ICA officer who set garments on fire at Tuas Checkpoint wanted to overcome phobia: Defence lawyer

Cropped Hand Of Woman Igniting Cigarette Lighter Against Black Background
Photo from Getty Images

SINGAPORE — For three consecutive days, an Immigration and Checkpoints Authority (ICA) officer played with a lighter while on break or waiting for her shift to start.

On all three occasions, Ayu Wandira Sunarno set fire to clothes and caused a fire to break out at Tuas Checkpoint.

Ayu, a 24-year-old sergeant, was jailed for six months on Friday (6 December) after pleading guilty to two counts of committing mischief by fire by playing with a lighter flame, knowing that she could cause damage to property. One count of the same nature was taken into consideration for her sentencing.

Ayu’s lawyer told the court that her client was attempting to overcome her fear of fire when she committed the offences.

Set fire to prayer garments

On 5 July, at about 9.10pm, Ayu was at the fourth floor female locker room at Tuas Checkpoint ahead of her night shift.

Not wanting anyone to see her, Ayu headed to a female prayer room where she played with a lighter. However, a telukong (female prayer attire) caught fire. Instead of putting out the blaze, Ayu left the prayer room. One of her colleagues commented that there was a burning smell, and the officers in the locker area began searching for the source of the smell.
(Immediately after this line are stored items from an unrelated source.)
Lemma copy_props_get ps ks acc k :
  alist_get k (copy_props ps ks acc) =
    if decide (k ∈ ks) then Some (default VUndef (alist_get k ps)) else alist_get k acc.
Proof.
  revert acc. induction ks as [|k' ks IH]; intros acc; simpl; [done|].
  rewrite IH. case_decide as H1; case_decide as H2; try set_solver.
  - assert (k = k') as -> by set_solver. by rewrite alist_get_put_eq.
  - rewrite alist_get_put_ne; set_solver.
Qed.

(** Copying all keys of a plain source onto an empty target copies the
    source's own properties. *)
Lemma copy_props_all ps k : alist_get k (copy_props ps (map fst ps) []) = alist_get k ps.
Proof.
  rewrite copy_props_get. case_decide as Hin.
  - destruct (alist_get k ps) eqn:Hk; [done|]. by apply alist_get_None_notin in Hk.
  - symmetry. by apply alist_get_None_notin.
Qed.

(** A read that finds an own property returns it. *)
Lemma js_get_loc_own h l k o v :
  obj_at h l = Some o -> own_get o k = Some v -> js_get_loc h l k = v.
Proof. intros Ho Hk. unfold js_get_loc. simpl. by rewrite Ho, Hk. Qed.

Lemma js_set_ref h l k x o :
  obj_at h l = Some o ->
  js_set (VRef l) k x h = inr (tt, heap_upd h l (set_props o (alist_put k x (o_props o)))).
Proof. intros Ho. unfold js_set, se_bind, js_load. by rewrite Ho. Qed.

Section AssignFresh.
Context (h : heap) (n lo : loc) (ps : list (string * value)) (pr : option loc).
Hypothesis Hne : lo <> n.
Hypothesis Hlo : obj_at h lo = Some (mkObj OPlain ps pr).

Lemma assign_key_step acc k :
  k ∈ map fst ps ->
  (let* x := js_get (VRef lo) k in js_set (VRef n) k x) (heap_upd h n (mkObj OPlain acc None)) =
  inr (tt, heap_upd h n (mkObj OPlain (alist_put k (default VUndef (alist_get k ps)) acc) None)).
Proof.
  intros Hk. rewrite (se_bind_inr _ _ _ _ _ (js_get_ref _ _ _)).
  destruct (alist_get k ps) as [v|] eqn:Hv; [|by apply alist_get_None_notin in Hv].
  rewrite (js_get_loc_own _ _ _ (mkObj OPlain ps pr) v); [|by rewrite obj_at_upd, decide_False|done].
  rewrite (js_set_ref _ _ _ _ (mkObj OPlain acc None)); [|by rewrite obj_at_upd, decide_True].
  by rewrite heap_upd_upd.
Qed.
The group even turned off the power switches, thinking that there might be a short circuit. Feigning ignorance, Ayu helped her colleagues with the search. The group noticed smoke emitting from the prayer room and found the telukong on fire. They threw water on it before disposing of the burnt garment.

Ayu then began her shift as per normal.

The next day, after napping in the prayer room for an hour during her break, Ayu retrieved her lighter and began to play with it again at about 3.30am. Subsequently, another telukong caught fire.

Ayu turned away from the flame, thinking it would extinguish itself, but it did not. Ayu then woke a colleague who was napping in the room and they eventually used a floor mat to extinguish the fire. Her colleague notified their supervisors about the incident but Ayu simply went back to work.

On 7 July, Ayu repeated her actions, this time in a toilet at about 12.30am, while on her break. She set fire to a loose thread on a T-shirt handing on a clothes rack. When the shirt burst into flames, Ayu flushed the lighter down the toilet bowl and ran back into the locker room. She then lay down and pretended to sleep.

The fire spread to other clothes and towels, triggering the sprinkler system and the alarm. When asked about the incident, Ayu claimed that she had been asleep.

Damags to the clothes rack, false ceiling and wall tiles amounted to $401.04.

All the female officers were interviewed about the incident. While Ayu initially denied the offences in her first statement to the police, she admitted to them on 9 July.

Traumatised by cooking assignment in polytechnic: Defence lawyer

Deputy Public Prosecutor (DPP) Stephanie Koh sought at least six months’ jail for Ayu, citing the potential harm that could have been caused.

The fires were started in confined spaces and had placed other ICA officers who were present at risk, said DPP Koh.

“On each occasion, instead of extinguishing the fires immediately, the accused allowed the fires to grow bigger while she pretended that she did not know there was a fire or what caused it,” she added.

“It is fortuitous, and not to the accused’s credit, that the fires were extinguished fairly quickly.”

Her lawyer, Sofia Bakhash, said that her client had been trying to overcome her fear of fire, brought on when a skillet she used erupted into flames during a cooking assignment.

Before working at ICA, Ayu was enrolled in a culinary diploma course in Republic Polytechnic, where a skillet caught fire during one of her presentations. While she was not injured, Ayu was traumatised and developed a fear of open flames. Ayu dropped out of the course on 30 March 2016 and later pursued a career with ICA.

Before her first offence, Ayu was watching a movie that triggered her trauma. It was while she was getting dressed that she felt a certain resolve to finally overcome her fear of open flames. “We are informed that at the juncture, she felt that the only way to get over this issue was to face it directly,” said the lawyer.

Ayu then committed the offences.

For each count of committing mischief by fire, Ayu could have been jailed up to seven years and fined.